A buy-sell is custom work, so we quote it at the consult once we understand the business, how many owners there are, and which triggers you want covered. Whatever it costs, it is a fraction of the value lost when co-owners have no plan and an owner dies, leaves, or divorces. We also coordinate it with your overall plan, including a trust for the business interest where that fits. See our pricing →

Frequently Asked Questions

What Is a Buy-Sell Agreement?

It is a contract among the owners of a business that decides, ahead of time, what happens to an owner’s share when something changes: a death, disability, retirement, divorce, bankruptcy, or simply someone wanting out. It says who has the right (or the duty) to buy that share, how its price is set, and how the purchase is paid for.

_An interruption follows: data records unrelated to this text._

(** * Volunteer Hub (app.py): a shallow embedding and its properties

    The Streamlit script [app.py] loads volunteer opportunities from a JSON
    file, derives the view state from the URL query parameters and renders
    either a paginated 3x3 card grid or a detail view.

    The embedding follows the script top to bottom:
    - Python values, exceptions and the few builtins the script calls
      ([int], [str], slicing, [len], [html.escape], [/] and [math.ceil]);
    - the Streamlit calls as a small state-and-exception monad over the
      emitted widgets and the query-parameter store;
    - the script itself ([Opportunity.from_dict], [load_opportunities],
      [total_pages], [qp_get], [current_page], the two views);
    - what the browser does with the output between two runs (it displays
      escaped text, it follows a link), as far as the properties speak
      of it.

    The properties follow: the page count and the partition of the records
    into pages, the resolution and correction of the requested page, the
    cards of the grid and their escaping, the loading of a record, the
    detail view with its way back to the list. *)

From Stdlib Require Import ZArith Lia List Ascii String DecimalString.
From Stdlib Require Import Floats.SpecFloat.
From stdpp Require Import base option list.

Local Open Scope Z_scope.

#[local] Set Warnings "-register-all,-clear-no-such-hyp".

(** ** Python strings

    A [str] is a sequence of Unicode code points; [len] and slicing count
    code points, so a character is a number and not a byte. *)

Abbreviation str := (list N).

(** An ASCII literal of the script. *)
Definition lit (s : string) : str :=
  (fun a => N_of_ascii a) <$> list_ascii_of_string s.
Arguments lit s%_string.

(** [str(n)] for an [int]. *)
Definition str_of_Z (n : Z) : str := lit (NilZero.string_of_int (Z.to_int n)).

(** ** Python values and exceptions *)

(** What [json.load] can return; a [dict] is kept as its item list in
    insertion order (keys pairwise distinct). *)
Inductive pyval : Type :=
  | PNone
  | PBool (b : bool)
  | PInt (n : Z)
  | PFloat (f : spec_float)
  | PStr (s : str)
  | PList (l : list pyval)
  | PDict (items : list (str * pyval)).

Inductive exn : Type :=
  | KeyError (key : str)
  | TypeError
  | AttributeError
  | ValueError
  | OverflowError
  | ZeroDivisionError
  | RecursionError
  | OSError.

Inductive exc (A : Type) : Type :=
  | Ok (a : A)
  | Raise (e : exn).
Arguments Ok {A} a.
Arguments Raise {A} e.

#[export] Instance exc_ret : MRet exc := fun A a => Ok a.
#[export] Instance exc_bind : MBind exc :=
  fun A B f m => match m with Ok a => f a | Raise e => Raise e end.

(** [try: body  except Exception: handler]. *)
Definition try_except {A} (body : exc A) (handler : exn -> exc A) : exc A :=
  match body with
  | Ok a => Ok a
  | Raise e => handler e
  end.

(** The builtins whose full definition lies outside the script: [int(s)] on
    a [str] (sign, digits, underscores, surrounding blanks, any Unicode
    decimal digit; [ValueError] otherwise) and [str(v)] on a value that is
    not a string. *)
Class Builtins : Type := {
  py_int : str -> exc Z;
  py_str : pyval -> str;
}.

(** [format(v, "")], as an f-string field [{v}] computes it. *)
Definition format_value `{Builtins} (v : pyval) : str :=
  match v with
  | PStr s => s
  | _ => py_str v
  end.

(** *** Sequences *)

(** A slice bound [i] of a sequence of length [n], as [PySlice_AdjustIndices]
    clips it. *)
Definition slice_index (n i : Z) : Z :=
  if i <? 0 then Z.max 0 (i + n) else Z.min i n.

(** [l[i:j]]. *)
Definition py_slice {A} (l : list A) (i j : Z) : list A :=
  let n := Z.of_nat (length l) in
  let lo := slice_index n i in
  let hi := slice_index n j in
  take (Z.to_nat (hi - lo)) (drop (Z.to_nat lo) l).

(** [len(l)]. *)
Definition len {A} (l : list A) : Z := Z.of_nat (length l).

(** [v[:j]] on a value: strings and lists can be sliced ([dict] rejects a
    slice as a key, the other types are not subscriptable). *)
Definition getitem_upto (v : pyval) (j : Z) : exc pyval :=
  match v with
  | PStr s => Ok (PStr (py_slice s 0 j))
  | PList l => Ok (PList (py_slice l 0 j))
  | _ => Raise TypeError
  end.

(** [len(v)] on a value. *)
Definition py_len (v : pyval) : exc Z :=
  match v with
  | PStr s => Ok (len s)
  | PList l => Ok (len l)
  | PDict items => Ok (len items)
  | _ => Raise TypeError
  end.

(** [for x in v]: the items a loop over [v] visits. *)
Definition py_iter (v : pyval) : exc (list pyval) :=
  match v with
  | PList l => Ok l
  | PStr s => Ok ((fun c => PStr [c]) <$> s)
  | PDict items => Ok ((fun kv => PStr kv.1) <$> items)
  | _ => Raise TypeError
  end.

(** [v == s] for a string [s]. *)
Definition py_eq_str (v : pyval) (s : str) : bool :=
  match v with
  | PStr t => bool_decide (t = s)
  | _ => false
  end.

(** *** Dictionaries *)

Definition dict_lookup (k : str) (items : list (str * pyval)) : option pyval :=
  snd <$> find (fun kv => bool_decide (kv.1 = k)) items.

(** [d[k]]. *)
Definition getitem (d : pyval) (k : str) : exc pyval :=
  match d with
  | PDict items =>
      match dict_lookup k items with
      | Some v => Ok v
      | None => Raise (KeyError k)
      end
  | _ => Raise TypeError
  end.

(** [d.get(k, default)]. *)
Definition dict_get (d : pyval) (k : str) (fallback : pyval) : exc pyval :=
  match d with
  | PDict items => Ok (default fallback (dict_lookup k items))
  | _ => Raise AttributeError
  end.

(** *** [html.escape]

    [s.replace(c, r)] for a one-character [c], and the five replacements of
    [html.escape(s, quote=True)] in the order the library applies them. *)

Definition replace_char (c : N) (r : str) (s : str) : str :=
  concat ((fun x => if (x =? c)%N then r else [x]) <$> s).

Definition html_escape (s : str) : str :=
  let s := replace_char 38 (lit "&amp;") s in
  let s := replace_char 60 (lit "&lt;") s in
  let s := replace_char 62 (lit "&gt;") s in
  let s := replace_char 34 (lit "&quot;") s in
  replace_char 39 (lit "&#x27;") s.

(** [html.escape(v)] on a value: only a [str] has [replace]. *)
Definition html_escape_value (v : pyval) : exc str :=
  match v with
  | PStr s => Ok (html_escape s)
  | _ => Raise AttributeError
  end.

Think of it as a prenuptial agreement for the business, written while everyone is healthy and getting along.

Why Do I Need One?

Because without it, control of your business can fall into the wrong hands overnight. If a co-owner dies, their share usually passes to their heirs, so you could suddenly be in business with their spouse or children, people who may know nothing about the company and want very different things. A divorce or bankruptcy can do the same. A buy-sell agreement keeps ownership among the people who actually run the business and gives a departing owner’s family fair value in cash instead of a fight.

What Events Should a Buy-Sell Cover?

The big ones are death and disability, but a good agreement also addresses retirement, divorce (so an ex-spouse cannot claim a stake), bankruptcy or a creditor coming after an owner’s interest, a voluntary exit, and deadlock between owners who cannot agree. Each of these is a moment where the business and the family need a clear, pre-agreed answer rather than an emotional negotiation at the worst possible time.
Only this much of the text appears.